Every day, adoptive parents face the unknown with a quiet courage. They do not know what the future holds, but they are hopeful. They do not know what their end will look like, but they have faith.  When families start the adoption journey, they have often endured multiple fertility treatments and many times significant loss. They have struggled, they have been knocked down, and sometimes felt they could never get up.  But they do get up—they keep moving forward towards their dream of someday being someone’s mom or dad..  Or they have gone through a painful disrupted adoption. They were matched with a biological mother, saw ultrasound pictures, even held the baby in the hospital, and then the biological mother decided to parent. They mourn their loss, but they keep going, with beautiful grace and cautious optimism.

Adoptive parents stay positive.

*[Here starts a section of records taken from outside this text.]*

(** The bar plot of the observable number [k], if one is drawn: the mean
    and standard deviation over the parameter sets whose coefficients for
    that observable hold no NaN; no plot when the array left is empty. *)
Definition barplot_of (sc : np.tensor4) (k : nat) (obs_name : string)
  : option barplot :=
  let kept :=
    filter (λ a_i, forallb nan_free a_i = true)
           (default [] (mapM (mapM (λ a_ij : np.matrix, a_ij !! k)) sc)) in
  if bool_decide (np.size3 kept ≠ 0)
  then Some (obs_name, (average_and_stdev kept).1, (average_and_stdev kept).2)
  else None.

(** ** Strings *)

Module str.

(** The string of the line feed alone. *)
Definition newline : string := String (Ascii.ascii_of_nat 10) "".

(** The scan of [s.replace(old, new)] for a pattern [old] that is not
    empty: the occurrences are replaced from the left, and the characters
    of an occurrence take part in no other; [skip] counts the characters
    of the last occurrence still to be passed over. *)
Fixpoint replace_from (old new : string) (skip : nat) (s : string)
  : string :=
  match s with
  | EmptyString => EmptyString
  | String c s' =>
      match skip with
      | S n => replace_from old new n s'
      | 0 =>
          if String.prefix old s
          then new +:+ replace_from old new (String.length old - 1) s'
          else String c (replace_from old new 0 s')
      end
  end.

Definition replace (s old new : string) : string :=
  replace_from old new 0 s.

End str.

Yes, they have times where they break down, and times where they question whether all their struggles are too much.  They have times of anger, hurt and jealousy.  But they have times of hope.  Of courage.  Of determination.  Adoption is a time in which adoptive families place their trust in a stranger, where they open their hearts fully and embrace the unknown. It is a journey towards growth, towards family, towards love.

Adoptive families believe in not only themselves, but in the support system around them. When a couple is adopting together, they are strong in their knowledge of the love they have to give and of their ability to be wonderful parents. They trust that their friends and families will support them, will mourn with them at times of loss, and will celebrate with them in times of joy. They also believe in the biological parents they encounter on their journey. Adoptive families acknowledge the sacrifice and strength of biological parents and believe in their ability to make the best decision for their unborn child. And that decision is not always adoption.  I have been inspired by adoptive parents who support biological parents when they make the decision to parent, who wish them well, and pray for them. Adoption is a scary leap of faith, and adoptive parents have incredible faith.

Every Sunday, NFL players take the field and have to be strong, positive, and fight hard. Adoptive parents do this every single day. If they made jerseys with the names of adoptive parents on the back, I would proudly wear one.